The .380 ACP has experienced very widespread use in the years since its introduction (1908 United States, 1912 Europe). It was later adopted by the armies of at least five European nations as their standard pistol cartridge before World War II; Czechoslovakia (Vz.38), Hungary (FEMARU 37M), and Italy, all of whom used domestic designs, as well as The Netherlands and Yugoslavia, both of whom adopted the FN Model 1922. It was also use extensively by Germany, who capture hundreds of thousands of pistols in this caliber during WWII. Popular German built commercial models, such as the Walther PPK were very popular with German officers. The Italian Army used the Beretta M1934, but the Italian Air Force and Navy stuck with the 7.65mm/.32 ACP when they adopted the Beretta M1935.
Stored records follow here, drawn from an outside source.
(* ===== verification/License.v ===== *)
(** Product licences (license.py).

    A licence document is an RS256 envelope: the signature is verified down to
    base64, the padding and the modular power ([rsa_verify]); the claims are
    read and checked; the service applies a document under a key, reports
    views with warnings and decides whether notebooks may be created.  It runs over
    [LicenseSignatureVerifier] and [LicenseRepository]; the reference repository
    is the instance over [Repo].

    Theorems: verification is RSASSA-PKCS1-v1_5 on the integers
    ([rsa_verify_iff]); the repository refines an abstract store of licences
    ([LicenseStore], [reference_refines]); over any repository that keeps that
    promise what is on record was valid ([licences_wf]); creation is permitted
    exactly within the limits ([creation_permitted_iff]). *)

From S2P Require Import Prelude Sha256 PyStr Json Bytes.
From Stdlib Require Import NArith Ascii.
#[local] Open Scope Z_scope.

(** ** Data *)

Definition LicenseError (code : string) (status : Z) : exn := Raised code status false.

Definition DOCUMENT_INVALID : exn := LicenseError "LICENSE_DOCUMENT_INVALID" 400.
Definition SIGNATURE_INVALID : exn := LicenseError "LICENSE_SIGNATURE_INVALID" 400.
Definition PUBLIC_KEY_INVALID : exn := LicenseError "LICENSE_PUBLIC_KEY_INVALID" 503.
Definition KEY_UNAVAILABLE : exn := LicenseError "LICENSE_SIGNING_KEY_UNAVAILABLE" 503.
Definition USAGE_UNAVAILABLE : exn := LicenseError "LICENSE_USAGE_UNAVAILABLE" 503.
Definition LIMIT_REACHED : exn := LicenseError "LICENSE_RESOURCE_LIMIT_REACHED" 409.
Definition EXPIRED : exn := LicenseError "LICENSE_EXPIRED" 409.
Definition FEATURE_NOT_ALLOWED : exn := LicenseError "LICENSE_FEATURE_NOT_ALLOWED" 409.
Definition ACTION_INVALID : exn := LicenseError "LICENSE_CREATION_ACTION_INVALID" 400.
Definition KEY_REUSED : exn := LicenseError "IDEMPOTENCY_KEY_REUSED" 409.
(** The arguments of [list]. *)
Record Query := mkQuery {
  q_tenant_id : pyobj;
  q_workspace_id : pyobj;
  q_action : pyobj;
  q_outcome : option (option AuditOutcome);
  q_trace_id : pyobj;
  q_after : option datetime_arg;
  q_before : option datetime_arg;
  q_cursor : pyobj;
  q_limit : pyobj
}.

Definition validate_optional_utc {T} (FIELD : string) (value : option datetime_arg) : M T (option Z) :=
  match value with
  | None => ret None
  | Some v => t <- validate_utc FIELD v ;; ret (Some t)
  end.

(** The validation at the head of [list]: the filter, the sequence to start
    after and the limit.  [q_outcome] is [Some None] when the argument is no
    [AuditOutcome]. *)
Definition validate_query {T} (q : Query) : M T (Filter * Z * Z) :=
  tenant <- validate_text "TENANT_ID" (q_tenant_id q) ;;
  workspace <- validate_optional "WORKSPACE_ID" (q_workspace_id q) ;;
  action <- validate_optional "ACTION" (q_action q) ;;
  trace <- validate_optional "TRACE_ID" (q_trace_id q) ;;
  outcome <- from_option (match q_outcome q with
                          | None => Some None
                          | Some (Some o) => Some (Some o)
                          | Some None => None
                          end) (invalid "OUTCOME") ;;
  after <- validate_optional_utc "OCCURRED_AFTER" (q_after q) ;;
  before <- validate_optional_utc "OCCURRED_BEFORE" (q_before q) ;;
  guard (match after, before with Some a, Some b => a <=? b | _, _ => true end)
    (invalid "TIME_RANGE") ;;
  limit <- from_option (match q_limit q with
                        | PyInt n => if (1 <=? n) && (n <=? MAX_PAGE_LIMIT) then Some n else None
                        | _ => None
                        end) (invalid "LIMIT") ;;
  after_sequence <- decode_cursor (q_cursor q) ;;
  ret (mkFilter tenant workspace action outcome trace after before, after_sequence, limit).
(* ===== verification/ObjectQueue.v ===== *)
(** The durable object queue (object_queue.py): tables, store, coordinator and
    worker.

    The tables are finite maps from (tenant, workspace, identifier) to rows, as
    migration 0002 declares them; row-level security restricts every statement
    to the scope of its context, and a transaction that raises leaves the
    tables as they were.  [now] is an argument where the program takes it, and
    otherwise the moment its clock gives.  Identifiers are compared by bytes. *)

From S2P Require Import Prelude Sha256 PyStr PyFloat ObjectStore.
From Stdlib Require Import Ascii.
#[local] Open Scope Z_scope.

(** ** Rows *)

(** [object_records] *)
Record ObjectRow := mkObject {
  or_area : string;
  or_staging_key : string;
  or_object_key : string;
  or_digest_sha256 : string;
  or_byte_size : Z;
  or_content_type : string;
  or_status : string;
  or_storage_etag : option string;
  or_storage_version_id : option string;
  or_created_by : string;
  or_trace_id : string;
  or_idempotency_key : string;
  or_request_fingerprint : string;
  or_version : Z;
  or_created_at : Z;
  or_completed_at : option Z
}.

(** [object_outbox_events]; the payload's only variable part is the object. *)
Record OutboxRow := mkOutbox {
  ob_object_id : string;
  ob_payload_object : string;
  ob_status : string;
  ob_trace_id : string;
  ob_created_at : Z;
  ob_completed_at : option Z
}.

(** [durable_jobs] *)
Record JobRow := mkJob {
  jr_event_id : string;
  jr_payload_object : string;
  jr_deduplication_key : string;
  jr_state : string;
  jr_attempt : Z;
  jr_max_attempts : Z;
  jr_next_attempt_at : Z;
  jr_lease_owner : option string;
  jr_lease_until : option Z;
  jr_last_safe_error_code : option string;
  jr_retry_of_job_id : option string;
  jr_created_by : string;
  jr_trace_id : string;
  jr_version : Z;
  jr_created_at : Z;
  jr_completed_at : option Z
}.

(** [job_attempts] *)
Record AttemptRow := mkAttempt {
  at_worker_id : string;
  at_outcome : string;
  at_safe_error_code : option string;
  at_trace_id : string;
  at_started_at : Z;
  at_finished_at : Z
}.

(** [audit_events], the columns the queue fills *)
Record AuditRow := mkAudit {
  au_workspace_id : string;
  au_actor_id : string;
  au_action : string;
  au_target_type : string;
  au_target_id : string;
  au_outcome : string;
  au_trace_id : string;
  au_policy_version : string;
  au_metadata : list (string * string)
}.

Abbreviation Key := (string * string * string)%type.

Record Store := mkStore {
  tenants : gset string;
  workspaces : gset (string * string);
  objects : gmap Key ObjectRow;
  outbox : gmap Key OutboxRow;
  jobs : gmap Key JobRow;
  attempts : gmap (Key * Z) AttemptRow;
  audits : gmap (string * string) AuditRow
}.

Definition empty_store : Store := mkStore ∅ ∅ ∅ ∅ ∅ ∅ ∅.

(** ** What the calls return *)

Record ObjectRecord := mkRecord {
  rec_object_id : string;
  rec_area : string;
  rec_staging_key : string;
  rec_object_key : string;
  rec_digest_sha256 : string;
  rec_byte_size : Z;
  rec_content_type : string;
  rec_status : string;
  rec_storage_etag : option string;
  rec_storage_version_id : option string;
  rec_version : Z
}.

Record ObjectSubmission := mkSubmission {
  sub_object_id : string;
  sub_job_id : string;
  sub_event_id : string;
  sub_replayed : bool
}.

Record ObjectJob := mkObjectJob {
  jb_job_id : string;
  jb_event_id : string;
  jb_object_id : string;
  jb_state : string;
  jb_attempt : Z;
  jb_max_attempts : Z;
  jb_next_attempt_at : Z;
  jb_lease_owner : option string;
  jb_lease_until : option Z;
  jb_last_safe_error_code : option string;
  jb_retry_of_job_id : option string;
  jb_trace_id : string;
  jb_version : Z;
  jb_created_at : Z
}.

(** The age of the oldest waiting job is in microseconds. *)
Record QueueMetrics := mkMetrics {
  qm_pending : Z;
  qm_retry_wait : Z;
  qm_leased : Z;
  qm_dead_letter : Z;
  qm_oldest_pending : Z
}.

Record EntityCounts := mkCounts {
  ec_objects : nat;
  ec_outbox : nat;
  ec_jobs : nat;
  ec_attempts : nat
}.

(** [_job_from_row] *)
Definition job_from_row (id : string) (r : JobRow) : ObjectJob :=
  mkObjectJob id (jr_event_id r) (jr_payload_object r) (jr_state r) (jr_attempt r) (jr_max_attempts r)
    (jr_next_attempt_at r) (jr_lease_owner r) (jr_lease_until r) (jr_last_safe_error_code r)
    (jr_retry_of_job_id r) (jr_trace_id r) (jr_version r) (jr_created_at r).
Definition assert_organization_active (p : IdentityPrincipal) (w : option WorkspaceRow) : St unit :=
  if match w with Some w => negb (String.eqb (wk_workspace_kind w) "organization") | None => false end
  then ret tt
  else
    guard (organization_id (tenant_id p)) (AuthorizationError "INVALID_ID" 400) ;;
    guard (organization_id (user_id p)) (AuthorizationError "INVALID_ID" 400) ;;
    state <- query (λ d, m ← tenant_memberships d; m !! (tenant_id p, user_id p)) ;;
    guard (match state with Some st => String.eqb st "active" | None => true end)
      (AuthorizationError "ORGANIZATION_MEMBERSHIP_SUSPENDED" 403).

(** [_workspace] *)
Definition workspace_for (p : IdentityPrincipal) (workspace trace policy : string) : St WorkspaceRow :=
  tenant <- checked_id (tenant_id p) ;;
  workspace <- checked_id workspace ;;
  row <- query (λ d, find_workspace d tenant workspace) ;;
  match row with
  | None =>
      audit p trace policy None "authorization.resource.denied" DENIED "resource"
        "unavailable-resource" JNull JNull (reason "RESOURCE_UNAVAILABLE") ;;
      raise (AuthorizationError "RESOURCE_UNAVAILABLE" 404)
  | Some w =>
      assert_organization_active p (Some w) ;;
      ret w
  end.

Definition evaluate_permission (p : IdentityPrincipal) (workspace : string) (permission : Permission)
    (requested : bool) : St EffectivePermission :=
  db_transaction (
    workspace <- checked_id workspace ;;
    row <- query (λ d, find_workspace d (tenant_id p) workspace) ;;
    w <- from_option row (AuthorizationError "RESOURCE_UNAVAILABLE" 404) ;;
    binding <- query (λ d, role_binding d p workspace w) ;;
    assert_organization_active p (Some w) ;;
    b <- from_option binding (AuthorizationError "ACTION_DENIED" 403) ;;
    query (λ d, effective_permission d (rb_role b) (tenant_id p) workspace permission requested)).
While .380 ACP was considered to be a moderately powerful service pistol round before World War II when compared to the .32 ACP pistols it replaced, no nation retained it as a military service cartridge for very long after the war (when it was largely replaced by the more powerful 9×19mm Parabellum). It was widely use by police in Europe until 1970s when more powerful 9×19mm handguns began to replace it. The .380 ACP round is suitable for self-defense situations as a choice for conceal carry pistols. It was the round used in Defense Distributed‘s “Wiki Weapon” project to successfully 3D print a firearm.